Department of Electrical Engineering, University of Engineering and Technology, Peshawar, Pakistan.
Intelligent Information Processing Lab, National Center of Artificial Intelligence, University of Engineering and Technology, Peshawar, Pakistan.
PLoS One. 2024 Mar 28;19(3):e0300444. doi: 10.1371/journal.pone.0300444. eCollection 2024.
This paper presents a novel sound event detection (SED) system for rare events occurring in an open environment. Wavelet multiresolution analysis (MRA) is used to decompose the input audio clip of 30 seconds into five levels. Wavelet denoising is then applied on the third and fifth levels of MRA to filter out the background. Significant transitions, which may represent the onset of a rare event, are then estimated in these two levels by combining the peak-finding algorithm with the K-medoids clustering algorithm. The small portions of one-second duration, called 'chunks' are cropped from the input audio signal corresponding to the estimated locations of the significant transitions. Features from these chunks are extracted by the wavelet scattering network (WSN) and are given as input to a support vector machine (SVM) classifier, which classifies them. The proposed SED framework produces an error rate comparable to the SED systems based on convolutional neural network (CNN) architecture. Also, the proposed algorithm is computationally efficient and lightweight as compared to deep learning models, as it has no learnable parameter. It requires only a single epoch of training, which is 5, 10, 200, and 600 times lesser than the models based on CNNs and deep neural networks (DNNs), CNN with long short-term memory (LSTM) network, convolutional recurrent neural network (CRNN), and CNN respectively. The proposed model neither requires concatenation with previous frames for anomaly detection nor any additional training data creation needed for other comparative deep learning models. It needs to check almost 360 times fewer chunks for the presence of rare events than the other baseline systems used for comparison in this paper. All these characteristics make the proposed system suitable for real-time applications on resource-limited devices.

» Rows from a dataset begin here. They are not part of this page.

(* ===== verification/Controller.v ===== *)
(** * kernel: the controller

    [optimize] of [kernel/src/controller.rs]: a run prepares its task, has the
    reference measured and classified, and then iterates: select a parent,
    collect feedback, run the candidate sessions, evaluate and profile their
    submissions, record the batch in the search tree, update the memory and save
    the winner, until the search is over. *)
From Stdlib Require Import ZArith.
From stdpp Require Import gmap.
From S2P Require Import Prelude Str Float64 Json JsonOps Template Memory Search KernelIo SearchStore MemoryPrompt KernelRoles.

(** ** Pure parts *)

(** [apply_runtime_defaults]: [get_or_insert] on five fields. *)
Definition apply_runtime_defaults (c : SearchConfig) : SearchConfig :=
  {| max_iterations_opt := Some (default 10 (max_iterations_opt c));
     num_candidates_opt := Some (default 3 (num_candidates_opt c));
     max_consecutive_failures := Some (default 3 (max_consecutive_failures c));
     speedup_threshold := Some (default (of_Z (-100)) (speedup_threshold c));
     use_recent_failed_only := Some (default false (use_recent_failed_only c));
     exploration_constant := exploration_constant c;
     pw_alpha := pw_alpha c; pw_c_root := pw_c_root c; pw_c_repair := pw_c_repair c;
     pw_c_optimize := pw_c_optimize c; max_children_per_node := max_children_per_node c |}.
(** The two overrides of the command line. *)
Definition override (its cands : option nat) (c : SearchConfig) : SearchConfig :=
  {| max_iterations_opt := match its with Some n => Some n | None => max_iterations_opt c end;
     num_candidates_opt := match cands with Some n => Some n | None => num_candidates_opt c end;
     max_consecutive_failures := max_consecutive_failures c;
     speedup_threshold := speedup_threshold c; use_recent_failed_only := use_recent_failed_only c;
     exploration_constant := exploration_constant c;
     pw_alpha := pw_alpha c; pw_c_root := pw_c_root c; pw_c_repair := pw_c_repair c;
     pw_c_optimize := pw_c_optimize c; max_children_per_node := max_children_per_node c |}.
Definition default_config : SearchConfig :=
  {| max_iterations_opt := None; num_candidates_opt := None; max_consecutive_failures := None;
     speedup_threshold := None; use_recent_failed_only := None; exploration_constant := None;
     pw_alpha := None; pw_c_root := None; pw_c_repair := None; pw_c_optimize := None;
     max_children_per_node := None |}.

Definition candidate_mode (parent : option NodeId) (tree : SearchState) (candidates : gmap nat Value)
    : result str :=
  match parent with
  | None => Ok (lit "initial")
  | Some i =>
      n ← node tree i;
      if bool_decide (status (outcome n) = Failed) then Ok (lit "repair")
      else if bool_decide (status (outcome n) = Success)
              && is_some_and (λ a, negb (is_empty a))
                   (candidates !! i ≫= λ v, as_object (v.["analysis"]))
      then Ok (lit "optimize")
      else Ok (lit "initial")
  end.

Definition failed_evaluation (validation error : str) : Value :=
  json ["outcome" ↦ json ["status" ↦ jstr "failed"; "speedup" ↦ Null;
          "error_context" ↦ json ["error_type" ↦ jstr "WorkerCrash"; "error_message" ↦ String error]];
        "candidate_seconds" ↦ Null; "profile" ↦ Null; "validation" ↦ String validation].

(** The derived deserialization of [Outcome] ([node.rs]). *)
Section outcomes.
Context (serde_error : Value → str).
Definition status_from_value : Value → result Status :=
  variant serde_error [(lit "pending", Pending); (lit "success", Success); (lit "failed", Failed);
                       (lit "discarded", Discarded)].
Definition speedup_from_value (v : Value) : result (option f64) :=
  match v with
  | Null => Ok None
  | Num n => Ok (Some (number_as_f64 n))
  | _ => Err (serde_error v)
  end.
Definition optional (v : Value) : option Value := if is_null v then None else Some v.
Definition outcome_from_value (v : Value) : result Outcome :=
  let build st sp ec :=
    st ← ok_or st (serde_error v); status ← status_from_value st; speedup ← speedup_from_value sp;
    Ok {| status := status; outcome_speedup := speedup; error_context := optional ec |} in
  match v with
  | Object m =>
      only_fields serde_error [lit "status"; lit "speedup"; lit "error_context"] m v;;
      build (mget m (lit "status")) (default Null (mget m (lit "speedup")))
        (default Null (mget m (lit "error_context")))
  | Array [st; sp] => build (Some st) sp Null
  | Array [st; sp; ec] => build (Some st) sp ec
  | _ => Err (serde_error v)
  end.
End outcomes.

Definition strategy_value (s : Strategy) : Value :=
  match s with Greedy => jstr "greedy" | Mcts => jstr "mcts" end.

Section controller.
Context {E : Type} {D : Disk E} {C : Calls E} {Se : Sessions E} {F : Artifacts E}.
Context (ln : f64 → f64) (powf : f64 → f64 → f64).
Context (to_string : Value → str) (entries_text : list Entry → str) (snapshot_text : Snapshot → str).
Context (read_snapshot : str → result Snapshot) (serde_error : Value → str) (sha256 : str → str).
(** The derived serialization of a configuration. *)
Context (config_value : SearchConfig → Value).
Context (root provider host_model : str) (args : OptimizeArgs).

Abbreviation World := (@World E).

(** ** One candidate *)
Definition evidence_value (i : nat) (evaluated analysis : Value) (session : SessionResult)
    (memory_version : Z) : Value :=
  json ["id" ↦ String (lit "candidate:" ++ show_nat i); "evaluation" ↦ evaluated;
        "analysis" ↦ analysis; "submission" ↦ default Null (value session);
        "session" ↦ session_value session;
        "memory_version" ↦ Num (if (memory_version <? 0)%Z then NegInt memory_version
                                else PosInt (Z.to_N memory_version))].
Definition candidate_dir (i : nat) : str := artifact args (lit "candidates/" ++ show_nat i).

(** What the run knows before it iterates. *)
Record Task := { problem : Value; reference : Value; scenario_value : Value;
                 classification : Value + str }.
Definition bottleneck (t : Task) : option Value :=
  match classification t with inl v => get v (lit "final_bottleneck") | inr _ => None end.
Definition reference_analysis (t : Task) : Value :=
  match classification t with inl v => v | inr _ => Null end.

Definition run_candidate (t : Task) (i iteration index_ : nat) (memory_version : Z)
    (session : SessionResult) : io World Value :=
  let directory := candidate_dir i in
  on_env (create_dir_all directory);;
  save (join directory (lit "session.json")) (DSession session);;
  evaluated ← attempt (evaluate sha256 args (problem t) (reference t) (scenario_value t) session
                         iteration index_ directory);
  evaluated ← match evaluated with
              | inl v => mret v
              | inr e =>
                  save (join directory (lit "evaluation-error.json")) (DValue (String e));;
                  mret (failed_evaluation (backend args) e)
              end;
  analysis ← (if value_eqb (evaluated.["profile"].["success"]) (Bool true) then
                a ← attempt (profile host_model args (problem t) (evaluated.["profile"]) (bottleneck t) i);
                match a with
                | inl v => mret v
                | inr e =>
                    save (join directory (lit "profiling-error.json")) (DValue (String e));; mret Null
                end
              else mret Null);
  let evidence := evidence_value i evaluated analysis session memory_version in
  save (join directory (lit "evidence.json")) (DValue evidence);;
  mret evidence.

(** The loop over the sessions: [first] is [tree.nodes.len()]. *)
Fixpoint run_candidates (t : Task) (first iteration index_ : nat) (memory_version : Z)
    (sessions : list SessionResult) (evidence : list Value) : io World (list Value) :=
  match sessions with
  | [] => mret evidence
  | session :: sessions =>
      if is_some (error session) || is_none (value session) then
        let directory := artifact args (lit "generation-errors") in
        on_env (create_dir_all directory);;
        save (join directory (show_nat iteration ++ lit "-" ++ show_nat index_ ++ lit ".json"))
          (DSession session);;
        run_candidates t first iteration (index_ + 1) memory_version sessions evidence
      else
        v ← run_candidate t (first + length evidence) iteration (length evidence) memory_version session;
        run_candidates t first iteration (index_ + 1) memory_version sessions (evidence ++ [v])
  end.

(** ** One iteration *)
Record Run := { tree : SearchState; candidates : gmap nat Value; snapshot : Snapshot }.

Definition parent_context (parent : option NodeId) (candidates : gmap nat Value) : Value :=
  jopt (λ v, json ["submission" ↦ v.["submission"]; "outcome" ↦ v.["evaluation"].["outcome"];
                   "analysis" ↦ v.["analysis"]; "validation" ↦ v.["evaluation"].["validation"]])
    (parent ≫= λ i, candidates !! i).

Definition SUBMISSION : str :=
  lit "Return one complete CodeCompletion. Evaluation is controller-owned; do not run full candidate evaluation or modify evaluator rules. Use native file/search tools for source research. No delegation or sibling communication.".

Definition candidate_spec (t : Task) (iteration : nat) (mode : str) (parent feedback : Value)
    (s : Snapshot) (index_ : nat) : SessionSpec :=
  {| spec_role := lit "candidate"; spec_model := host_model;
     spec_cwd := workspace args (lit "candidate-" ++ show_nat iteration ++ lit "-" ++ show_nat index_);
     spec_instructions := default [] (as_str (at_key ((problem t).["instructions"]) mode));
     spec_input := to_string (json ["reference" ↦ (problem t).["canonical_solution"];
       "task" ↦ (problem t).["description"]; "parent" ↦ parent;
       "reference_analysis" ↦ reference_analysis t;
       "memory" ↦ String (if memory_off args then [] else context entries_text s root);
       "feedback" ↦ feedback.["text"]; "submission" ↦ String SUBMISSION]);
     spec_schema := (problem t).["schemas"].["candidate"]; spec_tools := []; spec_evidence := Null |}.

(** [for (id, evidence) in ids.iter().zip(&batch)]. *)
Definition insert_evidence (ids : list NodeId) (evidence : list Value) (m : gmap nat Value) : gmap nat Value :=
  foldl (λ m e, <[e.1 := e.2]> m) m (zip ids evidence).

(** The end of an iteration that touches the memory. *)
Definition refresh_memory (iteration : nat) (evidence : list Value) (s : Snapshot) : io World Snapshot :=
  if memory_off args then mret s
  else
    r ← attempt (update_memory to_string entries_text snapshot_text serde_error root host_model args
                   iteration evidence s);
    s ← match r with
        | inl next => mret next
        | inr e =>
            save (artifact args (lit "memory-error-" ++ show_nat iteration ++ lit ".json"))
              (DValue (String e));; mret s
        end;
    st ← gets store;
    match st ≫= load_search_snapshot root with
    | Some stored =>
        s ← lift (read_snapshot stored);
        save (artifact args (lit "memory.json")) (DSnapshot s);;
        mret s
    | None => mret s
    end.

Definition winner_value (w : option NodeId) (candidates : gmap nat Value) : Value :=
  json ["node" ↦ jopt jnat w; "evidence" ↦ default Null (w ≫= λ i, candidates !! i);
        "validation" ↦ String (backend args)].

Definition iterate (t : Task) (run : Run) : io World (Run * bool) :=
  let iteration := current_iteration (tree run) in
  '(tr, parent) ← lift (if decide (iteration = 0) then Ok (tree run, None) else select ln powf (tree run));
  mode ← lift (candidate_mode parent tr (candidates run));
  let context := parent_context parent (candidates run) in
  feedback ← on_env (call (lit "feedback")
    (json ["parent" ↦ context; "mode" ↦ String mode; "hint" ↦ jopt String (hint args)]));
  sessions ← on_env (batch
    (candidate_spec t iteration mode context feedback (snapshot run) <$> seq 0 (num_candidates (config tr))));
  evidence ← run_candidates t (length (nodes tr)) iteration 0 (version (snapshot run)) sessions [];
  lift (ensure (negb (is_empty evidence))
          (lit "all candidate sessions failed in iteration " ++ show_nat iteration));;
  outcomes ← lift (res_mapM (λ v, outcome_from_value serde_error (v.["evaluation"].["outcome"])) evidence);
  '(tr, ids) ← lift (record_batch ln tr parent outcomes);
  let cands := insert_evidence ids evidence (candidates run) in
  save (artifact args (lit "tree.json")) (DTree tr);;
  s ← refresh_memory iteration evidence (snapshot run);
  w ← lift (winner tr);
  save (artifact args (lit "winner.json")) (DValue (winner_value w cands));;
  go ← lift (should_continue tr);
  mret ({| tree := tr; candidates := cands; snapshot := s |}, go).

(** [loop]: with fuel; without fuel left it would panic. *)
Fixpoint iterations_loop (fuel : nat) (t : Task) (run : Run) : io World Run :=
  match fuel with
  | 0 => lift Panic
  | S fuel =>
      '(run, go) ← iterate t run;
      if (go : bool) then iterations_loop fuel t run else mret run
  end.

(** ** [optimize] *)
Definition configure : io World SearchState :=
  let strategy := if str_eqb (arg_strategy args) (lit "mcts") then Mcts else Greedy in
  c ← match search_config args with
      | Some path => on_env (read_config path)
      | None => mret default_config
      end;
  let c := override (iterations args) (candidates_arg args) (apply_runtime_defaults c) in
  lift (ensure (bool_decide (0 < num_candidates c)) (lit "at least one candidate is required"));;
  lift (new strategy c).

Definition run_value (tr : SearchState) (problem : Value) : Value :=
  json ["root_thread_id" ↦ String root; "provider" ↦ String provider; "model" ↦ String host_model;
    "reference_model" ↦ String (default host_model (reference_model args));
    "profile_model" ↦ String (default host_model (profile_model args));
    "memory_model" ↦ String (default host_model (memory_model args));
    "strategy" ↦ strategy_value (strategy tr); "search_config" ↦ config_value (config tr);
    "evaluator" ↦ String (backend args); "profiling" ↦ String (profiling args);
    "ncu_full" ↦ Bool (ncu_full args); "memory_off" ↦ Bool (memory_off args);
    "task_sha256" ↦ problem.["sha256"]].

Definition prepare_task (tr : SearchState) : io World Task :=
  sc ← match scenario args with
       | Some path => on_env (read_value path)
       | None => mret Null
       end;
  gpu ← lift (index (gpus args) 0);
  problem ← on_env (call (lit "prepare")
    (json ["dataset_root" ↦ String (dataset_root args); "dataset" ↦ String (dataset args);
           "task" ↦ String (task args); "level" ↦ jnat (level args);
           "backend" ↦ String (backend args); "cutlass_root" ↦ jopt String (cutlass_root args);
           "gpu_id" ↦ jnat gpu]));
  save (artifact args (lit "task.json")) (DValue problem);;
  save (artifact args (lit "run.json")) (DValue (run_value tr problem));;
  reference ← on_env (call (lit "reference")
    (json ["backend" ↦ String (backend args); "problem" ↦ problem;
           "output_dir" ↦ String (artifact args (lit "reference"));
           "fixture" ↦ sc.["reference"]; "ncu_full" ↦ Bool (ncu_full args); "gpu_id" ↦ jnat gpu]));
  save (artifact args (lit "reference.json")) (DValue reference);;
  cl ← attempt (classify host_model args problem reference);
  save (artifact args (lit "classification.json"))
    (DValue (json ["analysis" ↦ match cl with inl v => v | inr _ => Null end;
                   "error" ↦ match cl with inl _ => Null | inr e => String e end]));;
  mret {| problem := problem; reference := reference; scenario_value := sc; classification := cl |}.

Definition optimize : io World Run :=
  tr ← configure;
  t ← prepare_task tr;
  iterations_loop (1 `max` max_iterations (config tr) (strategy tr)) t
    {| tree := tr; candidates := ∅; snapshot := default_snapshot |}.
End controller.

本文提出了一种新颖的用于开放环境中罕见事件检测(SED)的系统。小波多分辨率分析(MRA)用于将 30 秒的输入音频剪辑分解为五个级别。然后,在 MRA 的第三级和第五级应用小波去噪来过滤背景。通过将峰值查找算法与 K-均值聚类算法相结合,在这两个级别中估计可能表示罕见事件开始的显著转换。然后,从输入音频信号中对应于估计的显著转换位置的一小部分,持续时间为 1 秒的部分,称为“块”。从这些块中提取特征,由小波散射网络(WSN)提取,并作为输入提供给支持向量机(SVM)分类器,对其进行分类。所提出的 SED 框架产生的错误率可与基于卷积神经网络(CNN)架构的 SED 系统相媲美。此外,与深度学习模型相比,所提出的算法在计算上更有效且更轻量级,因为它没有可学习的参数。它只需要一个训练的单个时期,这比基于 CNN 和深度神经网络(DNN)、具有长短期记忆(LSTM)网络的 CNN、卷积递归神经网络(CRNN)和 CNN 的模型分别少 5、10、200 和 600 倍。所提出的模型既不需要为异常检测与前一帧拼接,也不需要为其他比较的深度学习模型创建额外的训练数据。与本文用于比较的其他基线系统相比,它需要检查罕见事件存在的块数几乎少 360 倍。所有这些特性使得所提出的系统适合在资源有限的设备上进行实时应用。